I didn’t think in those terms. However, I did observe that the Thai police intensified their commands to Bout in English and focused their weapons more keenly on Bout when Bout hesitated upon our entry into the undercover conference room. I wondered what Bout was going to do when he heard that command. I had a very good idea of what the Thai police were going to do if Bout didn’t comply quickly. We aren’t focused on having someone “die in prison.” We do the investigation … work with all our partners … bring the case and the defendant into an open U.S. court and then if the defendant chooses, go to trial, where everyday citizens listen to the evidence and decide guilt or innocence. Whether convicted or acquitted, none of this is personal. It’s only business.
This investigation started at your offices in Northern Virginia and involved a ruse involving a Colombian rebel group seeking weapons from a Russian arms trafficker. Then it stretched undercover meetings in the Caribbean island of Curacao — bet you enjoyed that part of the sting — then to Copenhagen, Romania and finally Thailand. Obviously, you don’t rush into these investigations without carefully planning. But how do you manage a sting spread across so many countries and involving so many different characters and back stories? Is it different than running a drug investigation targeting a murderous D.C. street gang, for example?

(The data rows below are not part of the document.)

(** * gogo: the pooled request logger, the component generator and hook stages

    A shallow embedding of [logger.go] (package gogo) and of
    [cmd/commands/component.go] (package commands), with the properties the
    specification states about them.

    Go strings are byte strings and are modelled by [string]; pointers to
    [AppLogger] objects are indices into a heap of objects that only grows
    (Go never frees a reachable object); every stateful function passes the
    program state explicitly and reports a panic as a value. *)

From Stdlib Require Import String Ascii List ZArith Lia Bool.
From stdpp Require Import base option list strings.
Import ListNotations.
Open Scope string_scope.
Open Scope list_scope.

(* ================================================================= *)
(** * Part I: definitions *)
(* ================================================================= *)

(** ** Go's [strings] package, as far as the sources use it *)

(** [strings.HasPrefix(s, prefix)] *)
Fixpoint strings_HasPrefix (s prefix : string) : bool :=
  match prefix with
  | EmptyString => true
  | String p prefix' =>
      match s with
      | EmptyString => false
      | String c s' => Ascii.eqb c p && strings_HasPrefix s' prefix'
      end
  end.

(** [strings.HasSuffix(s, suffix)]:
    [len(s) >= len(suffix) && s[len(s)-len(suffix):] == suffix] *)
Definition strings_HasSuffix (s suffix : string) : bool :=
  (String.length suffix <=? String.length s)%nat
  && String.eqb
       (substring (String.length s - String.length suffix) (String.length suffix) s)
       suffix.

(** [strings.TrimSuffix(s, suffix)]: [s] without the trailing [suffix], or
    [s] itself when it does not end with it. *)
Definition strings_TrimSuffix (s suffix : string) : string :=
  if strings_HasSuffix s suffix
  then substring 0 (String.length s - String.length suffix) s
  else s.

(** [strings.Contains(s, substr)] *)
Fixpoint strings_Contains (s substr : string) : bool :=
  strings_HasPrefix s substr
  || match s with
     | EmptyString => false
     | String _ rest => strings_Contains rest substr
     end.

(** ** Go's [path] package: [Clean] and [Join]

    [path.Clean] reads the path from index [r] and writes into a buffer of
    length [w]; here the unread part of the path is the list [rest] and the
    buffer is the list [out], so that [w = length out] and
    [out.index(i) = nth i out]. *)

Definition is_slash (c : ascii) : bool := Ascii.eqb c "/".
Definition is_dot (c : ascii) : bool := Ascii.eqb c ".".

I haven’t worked drug investigations in D.C. but can relate it to my time working them in New York City. There are plenty of parallels. Both types of investigation are often proactive and fast-moving; both types of investigations have periods of adrenaline and hours/days of waiting. Domestic drug trafficking groups, especially violent ones, rely on criminals that supply weapons, assassins, transporters, money launderers and other criminal specialties. While the Bout investigation involved multiple countries and a larger geographic area, domestic investigations also may involve multiple cities, states and/or certain foreign countries. The basic approach to the investigation is still the same: Identify the threat, infiltrate the group, gather the evidence, team with great prosecutors, indict, arrest, prosecute. Managing all the different aspects in the Bout investigation was easy because of the quality of all the agents, analysts, prosecutors and foreign counterparts.